With many charities the fruit of their labour is tangible and measurable. A food drive organisation can confirm that they’ve provided 3000 meals to 200 families over a period. A volunteer gardening charity can show that they’ve created 7 sustainable gardens in their community and measure the success of those gardens through their produce, waste etc. Hear This Education’s results are not as simple to determine.

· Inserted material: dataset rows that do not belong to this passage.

(** A run of messages, each upserting or saying nothing for good reason. *)
Lemma upsert_run (set : list T → Dataview) (ev : T → list DvEvent) (n : nat) (l0 todo : list T) :
  NoDup (key <$> l0) → NoDup (key <$> todo) →
  (∀ x l, x ∈ todo → NoDup (key <$> l) → (∀ y, y ∈ l0 → key y = key x → y ∈ l) →
     (∀ y, y ∈ l → key y = key x → y ∈ l0) →
     (apply_events (set l, n) (ev x) = Some (set (upsert x l), n, [])) ∨
     (ev x = [] ∧ ∃ y, y ∈ l0 ∧ key y = key x ∧ R y x)) →
  ∃ l, apply_events (set l0, n) (flat_map ev todo) = Some (set l, n, []) ∧
    ∀ x, x ∈ todo → ∃ y, y ∈ l ∧ key y = key x ∧ R y x.
Proof.
  intros Hn0 Hnt Hstep.
  enough (∀ suf pre l, todo = pre ++ suf → upsert_inv l0 pre l →
      (∀ y, y ∈ l → key y ∉ key <$> pre → y ∈ l0) →
      ∃ l', apply_events (set l, n) (flat_map ev suf) = Some (set l', n, []) ∧ upsert_inv l0 todo l') as Hgo.
  { destruct (Hgo todo [] l0 eq_refl) as (l & Hl & [_ Hd _]); [split; [done| |done]|done|eauto].
    intros x Hx. by apply elem_of_nil in Hx. }
  induction suf as [|x suf IH]; intros pre l E Hinv Hback.
  { exists l. rewrite app_nil_r in E. subst pre. done. }
  assert (E' : todo = (pre ++ [x]) ++ suf) by by rewrite <- app_assoc.
  assert (Hx : key x ∉ key <$> pre).
  { rewrite E', fmap_app in Hnt. apply NoDup_app in Hnt as [Hnt _]. rewrite fmap_app in Hnt.
    apply NoDup_app in Hnt as (_ & Hp & _). intros Hc. apply (Hp _ Hc). by left. }
  destruct (Hstep x l) as [Hm|[Hs (y & Hy & Ey & HR)]].
  { rewrite E. set_solver. }
  { apply Hinv. }
  { intros y Hy Ey. apply (ui_rest _ _ _ Hinv); [done|]. by rewrite Ey. }
  { intros y Hy Ey. apply Hback; [done|]. by rewrite Ey. }
  - destruct (IH _ _ E' (upsert_inv_message _ _ _ _ Hx Hinv)) as (l' & Hl' & Hinv').
    { destruct (upsert_spec x l (ui_nodup _ _ _ Hinv)) as [_ Hel]. intros y Hy Hk.
      rewrite fmap_app, not_elem_of_app in Hk. apply Hel in Hy as [->|[Hy _]]; [set_solver|]. apply Hback; tauto. }
    exists l'. split; [|done]. cbn [flat_map]. by eapply apply_events_trans.
  - destruct (IH _ _ E' (upsert_inv_silent _ _ _ _ _ Hx Hinv Hy Ey HR)) as (l' & Hl' & Hinv').
    { intros z Hz Hk. rewrite fmap_app, not_elem_of_app in Hk. apply Hback; tauto. }
    exists l'. split; [|done]. cbn [flat_map]. by rewrite Hs.
Qed.
End upsert.

Lemma replace_first_same {T} (p q : T → bool) (f g : T → T) l :
  (∀ y, p y = q y) → (∀ y, p y = true → f y = g y) → replace_first p f l = replace_first q g l.
Proof.
  intros Hpq Hfg. induction l as [|y l IH]; [done|]. simpl. rewrite <- Hpq.
  destruct (p y) eqn:E; [by rewrite Hfg|]. by rewrite IH.
Qed.

Lemma SetViewGroupOrder_upsert d x l :
  SetViewGroupOrder (with_groups d l) x = with_groups d (upsert gro_ViewId x l).
Proof.
  unfold SetViewGroupOrder, upsert. cbn [with_groups dv_GroupOrders].
  rewrite (replace_first_same _ (λ y, bool_decide (gro_ViewId y = gro_ViewId x)) _ (λ _, x)); [done..|].
  intros y ->%bool_decide_eq_true. by destruct x.
Qed.

Lemma SetViewObjectOrder_upsert d x l :
  SetViewObjectOrder (with_orders d l) [x] = with_orders d (upsert order_key x l).
Proof.
  unfold SetViewObjectOrder, upsert. cbn [foldl with_orders dv_ObjectOrders].
  rewrite (replace_first_same _ (λ y, bool_decide (order_key y = order_key x)) _ (λ _, x)); [done|..].
  - intros y. unfold is_order, order_key. apply eq_true_iff_eq.
    rewrite andb_true_iff, !bool_decide_eq_true.
    split; [by intros [-> ->]|intros E; injection E; auto].
  - intros y. unfold is_order. rewrite andb_true_iff, !bool_decide_eq_true. intros [E1 E2].
    unfold with_objects. rewrite E1, E2. by destruct x.
Qed.

Lemma groups_run d n (gs1 gs2 : list GroupOrder) :
  NoDup (gro_ViewId <$> gs1) → NoDup (gro_ViewId <$> gs2) →
  ∃ G, apply_events (with_groups d gs1, n)
         (diffGroupOrders (with_groups d gs1) (with_groups d gs2)) = Some (with_groups d G, n, []) ∧
    ∀ x, x ∈ gs2 → ∃ y, y ∈ G ∧ gro_ViewId y = gro_ViewId x ∧ same proto_Equal y x.
Proof.
  intros N1 N2. unfold diffGroupOrders. cbn [with_groups dv_GroupOrders].
  rewrite (foldl_flat_map _ (λ x, match find_group (gro_ViewId x) gs1 with
    | Some y => if proto_Equal y x then [] else [GroupOrderUpdate x] | None => [GroupOrderUpdate x] end)).
  2:{ intros acc x. destruct (find_group _ _) as [y|]; [|done]. simpl.
      destruct (proto_Equal y x); [by rewrite app_nil_r|done]. }
  apply (upsert_run gro_ViewId (same proto_Equal) ltac:(by left) (with_groups d)); [done..|].
  intros x l _ Hn _ _. destruct (find_group (gro_ViewId x) gs1) as [y|] eqn:Ef.
  - apply List.find_some in Ef as [Hy%list_elem_of_In Ey%bool_decide_eq_true].
    destruct (proto_Equal y x) eqn:Ep; [right|left].
    + split; [done|]. exists y. split_and!; [done..|by right].
    + simpl. by rewrite SetViewGroupOrder_upsert.
  - left. simpl. by rewrite SetViewGroupOrder_upsert.
Qed.

(** Object ids are changed by insertions, moves and a removal. *)
Definition no_replace {T} (c : Change T) : Prop := match c with ChangeReplace _ _ => False | _ => True end.

Lemma flush_no_replace {T} (c : option (Change T)) r :
  (∀ x, c = Some x → no_replace x) → Forall no_replace r → Forall no_replace (flush c r).
Proof.
  intros Hc Hr. unfold flush. destruct c as [x|]; [|done]. case_bool_decide; [|done].
  apply Forall_app. split; [done|]. apply Forall_singleton. by apply Hc.
Qed.

Lemma diff_inserts_no_replace {T} (getID : T → string) l after c D r :
  (∀ x, c = Some x → no_replace x) → Forall no_replace r →
  Forall no_replace (diff_inserts getID l after c D r).1.
Proof.
  revert after c D r. induction l as [|it l IH]; intros after c D r Hc Hr; simpl; [by apply flush_no_replace|].
  pose proof (flush_no_replace c r Hc Hr) as Hf.
  case_bool_decide; destruct c as [[]|]; apply IH; try done; by intros x [= <-].
Qed.

Lemma Diff_no_replace (l1 l2 : list string) :
  Forall no_replace (SliceDiff.Diff (λ s, s) (λ x y, bool_decide (x = y)) l1 l2).
Proof.
  unfold SliceDiff.Diff.
  set (A := lo_UniqBy (λ s, s) l1). set (B := lo_UniqBy (λ s, s) l2). set (cs := mb0_Diff _ _ _).
  assert (Forall no_replace (diff_replaces (λ s : string, s) (λ x y, bool_decide (x = y)) A B)) as Hr.
  { rewrite diff_replaces_rep. set (CM := foldl _ ∅ B).
    assert (∀ x, rep (λ s : string, s) (λ x y, bool_decide (x = y)) CM x = []) as Hrep.
    { intros x. unfold rep. destruct (CM !! x) as [v|] eqn:E; [|done].
      apply foldl_items_Some in E as [[_ ->]|E]; [|by simplify_map_eq]. by rewrite bool_decide_eq_true_2. }
    clearbody A. induction A as [|x A IH]; simpl; [constructor|]. by rewrite Hrep. }
  assert (Hgo : ∀ st : list (Change string) * gset string, Forall no_replace st.1 →
    Forall no_replace (foldl (diff_change (λ s, s) A B) st cs).1).
  { clearbody A B cs. clear Hr. induction cs as [|c cs IH]; intros st Hst; [done|]. simpl. apply IH.
    unfold diff_change. case_bool_decide; [done|]. by apply diff_inserts_no_replace. }
  specialize (Hgo (diff_replaces (λ s, s) (λ x y, bool_decide (x = y)) A B, diff_deleted (λ s, s) A cs) Hr).
  destruct (foldl _ _ _) as [result delMap]. simpl in Hgo.
  case_bool_decide; [|done]. apply Forall_app. split; [done|]. by apply Forall_singleton.
Qed.

Lemma diffViewObjectOrder_changes a b :
  omap sc_change (diffViewObjectOrder a b) =
    SliceDiff.Diff (λ s, s) (λ x y, bool_decide (x = y)) (oo_ObjectIds a) (oo_ObjectIds b).
Proof.
  unfold diffViewObjectOrder. pose proof (Diff_no_replace (oo_ObjectIds a) (oo_ObjectIds b)) as Hn.
  rewrite (foldl_flat_map _ slice_change) by done. simpl.
  induction Hn as [|c cs Hc _ IH]; [done|]. cbn [flat_map]. rewrite omap_app, IH. by destruct c.
Qed.

Lemma order_diff_ok a b :
  ids_ok id (oo_ObjectIds a) → ids_ok id (oo_ObjectIds b) →
  ApplyChanges (λ s, s) (oo_ObjectIds a) (omap sc_change (diffViewObjectOrder a b)) = Some (oo_ObjectIds b).
Proof.
  intros [Na Ea] [Nb Eb]. rewrite diffViewObjectOrder_changes.
  destruct (Diff_ApplyChanges (λ s : string, s) (λ x y, bool_decide (x = y)) (oo_ObjectIds a) (oo_ObjectIds b))
    as (res & -> & Hf); [done..|].
  f_equal. rewrite UniqBy_id in Hf by done. clear -Hf. induction Hf as [|x y l1 l2 [-> _] _ IH]; [done|]. by f_equal.
Qed.

Lemma exist_order v g (l : list ObjectOrder) :
  NoDup (order_key <$> l) →
  foldl (λ ex order, if is_order v g order then oo_ObjectIds order else ex) [] l =
    match find_order v g l with Some o => oo_ObjectIds o | None => [] end.
Proof.
  assert (Hnone : ∀ l acc, (∀ y, y ∈ l → is_order v g y = false) →
    foldl (λ ex order, if is_order v g order then oo_ObjectIds order else ex) acc l = acc).
  { clear. induction l as [|y l IH]; intros acc Hl; [done|]. simpl. rewrite Hl by (by left).
    apply IH. intros z Hz. apply Hl. by right. }
  induction l as [|y l IH]; intros Hn; [done|]. apply NoDup_cons in Hn as [Hy Hn]. simpl.
  destruct (is_order v g y) eqn:E; [|by apply IH]. apply Hnone. intros z Hz.
  destruct (is_order v g z) eqn:Ez; [|done]. destruct Hy.
  unfold is_order in E, Ez. rewrite andb_true_iff, !bool_decide_eq_true in E, Ez.
  replace (order_key y) with (order_key z); [by apply list_elem_of_fmap_2|]. unfold order_key. destruct E, Ez; congruence.
Qed.

Lemma find_order_Some v g l o : find_order v g l = Some o → o ∈ l ∧ order_key o = (v, g).
Proof.
  intros [Ho%list_elem_of_In E]%List.find_some. split; [done|].
  unfold is_order in E. rewrite andb_true_iff, !bool_decide_eq_true in E. unfold order_key. by destruct E as [-> ->].
Qed.

Lemma find_order_None v g l o : find_order v g l = None → o ∈ l → order_key o ≠ (v, g).
Proof.
  intros Hn Ho%list_elem_of_In [= E1 E2]. pose proof (List.find_none _ _ Hn _ Ho) as E.
  unfold is_order in E. by rewrite E1, E2, !bool_decide_eq_true_2 in E.
Qed.

Lemma find_order_elem l o : NoDup (order_key <$> l) → o ∈ l → find_order (oo_ViewId o) (oo_GroupId o) l = Some o.
Proof.
  intros Hn Ho. destruct (find_order _ _ l) as [o'|] eqn:E; [|by destruct (find_order_None _ _ _ _ E Ho)].
  apply find_order_Some in E as [Ho' E]. f_equal.
  apply list_elem_of_lookup in Ho as [i Hi]. apply list_elem_of_lookup in Ho' as [j Hj].
  assert (i = j) as ->; [|by simplify_eq].
  eapply (NoDup_lookup (order_key <$> l)); [done|..]; rewrite list_lookup_fmap; [by rewrite Hi|rewrite Hj; simpl; by rewrite E].
Qed.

Yes, we cannot say that we’ve prevented noise-induced hearing loss in a class of 30 children. What we can say is that we’ve made the best effort at educating children about the way their hearing works and how it can be protected. We provide them with practical tools to change their behaviour and create healthy habits. This is why we currently focus on establishing a national project to reach as many children as early as possible for them to create those good behaviours. Many projects will follow the school programme.
Our Co-Chair, Lyn Gage speaks of her own experience: “I took my grandchildren along to hear our Hearing Educator talk about ways to prevent hearing loss. They were fascinated, especially when they were told that if they were exposed to loud music over a period of time it could affect their hearing and it would never return. They went home and told their parents all about the presentation. Next time they were in the car, they asked their mother to please turn down the music!”.
It is exactly those behaviours that speak the success of education and prevention.
Long gone are the days when hearing loss was something associated with the elderly. With an increasingly busy and noisy world, younger people are experiencing signs of hearing loss at alarming rates. At the World Health Organisation’s Forty-Eighth World Health Assembly they called for Member States to “(4) to consider the setting-up of mechanisms for collaboration with nongovernmental or other organizations for support to, and coordination of, action to prevent hearing impairment at country level”. We are heeding that call for national change. Be a part of that change.